Although the first report of Hofmeister effects is more than 130 years old, the origins of the Hofmeister series remain debated. In this study, quantum mechanics (QM) analyses, dispersion-corrected p-DFT calculations, and dynamic light scattering (DLS) determinations are combined with the aim to unravel such a scientific basis. QM analyses show that asymmetric hybridization occurs for the outer-shell nsnp(z) orbitals at charged interfaces, and the asymmetric spz hybridization further initiates two unique processes for the interfacial ions: unusual polarization with a greatly enlarged polarizability and a new type covalent bonding of surface reactions with the asymmetric spz hybridization.
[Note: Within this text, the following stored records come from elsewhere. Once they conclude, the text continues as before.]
(** * ProblemHunt: bearer-token authorization and the resource handlers

    A shallow embedding of the Python Azure Functions back end:

    - [shared/auth.py]   (extract_token, validate_jwt, get_user_id_from_token,
                          authenticate_request),
    - [utils.py]         (get_authenticated_user_id, validate_required,
                          parse_budget_value, parse_requirements),
    - [cosmos.py]        (MockContainer, the in-memory store the handlers run
                          against),
    - [handlers/*.py]    (upvote_problem, remove_upvote, get_problems,
                          get_user_problems, create_problem, update_problem,
                          delete_problem),
    - [WalletById], [GetProblems] (the posts listing) and [PythonFunction]
      (the comments endpoint) entry points.

    Python values are an inductive type, dictionaries are association lists in
    insertion order, exceptions are an explicit sum, and the containers are
    threaded through a state-and-exception monad that also logs every store
    call.  Strings are modelled over the ASCII range: a character above code
    127 is neither white space, nor a digit, nor a cased letter.  Numbers are
    integers; JSON floats are outside the model. *)

From Stdlib Require Import ZArith List String Ascii Bool Lia Sorting.
From stdpp Require Import base strings gmap.
Import ListNotations.
Local Open Scope string_scope.
Local Open Scope Z_scope.

(** ** Python values and the built-ins the handlers use *)

Module Py.

#[local] Set Warnings "-register-all".

Inductive pyval : Type :=
| PNone
| PBool (b : bool)
| PInt (n : Z)
| PStr (s : string)
| PList (xs : list pyval)
| PDict (kvs : list (string * pyval)).

(** A [dict] with string keys, in insertion order. *)
Definition pydict : Type := list (string * pyval).

Fixpoint dict_lookup (d : pydict) (k : string) : option pyval :=
  match d with
  | [] => None
  | (k', v) :: r => if String.eqb k' k then Some v else dict_lookup r k
  end.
The asymmetric hybridization theory is then applied and verified by surface reactions of K+ and Na+ with the charged montmorillonite surface. As predicted by QM analyses, p-DFT calculations show that, under no or low electric fields, the covalent bonding does not exist for both Na+ and K+, while under strong electric fields, covalent bonding is produced for K+ with surface-O atoms but remains absent for Na+. Also, as predicted by QM analyses, the DLS results confirm that the interfacial Na+ reactions are governed by two forces, as Coulomb interaction and unusual polarization, while in addition to these two forces (unusual polarization of K+ is 2.067 times as that of Na+), covalent bonding emerges for the interfacial and plays a dominant role. This study provides new scientific bases of Hofmeister effects at the subatomic level, which is of critical importance in both physical and biological systems.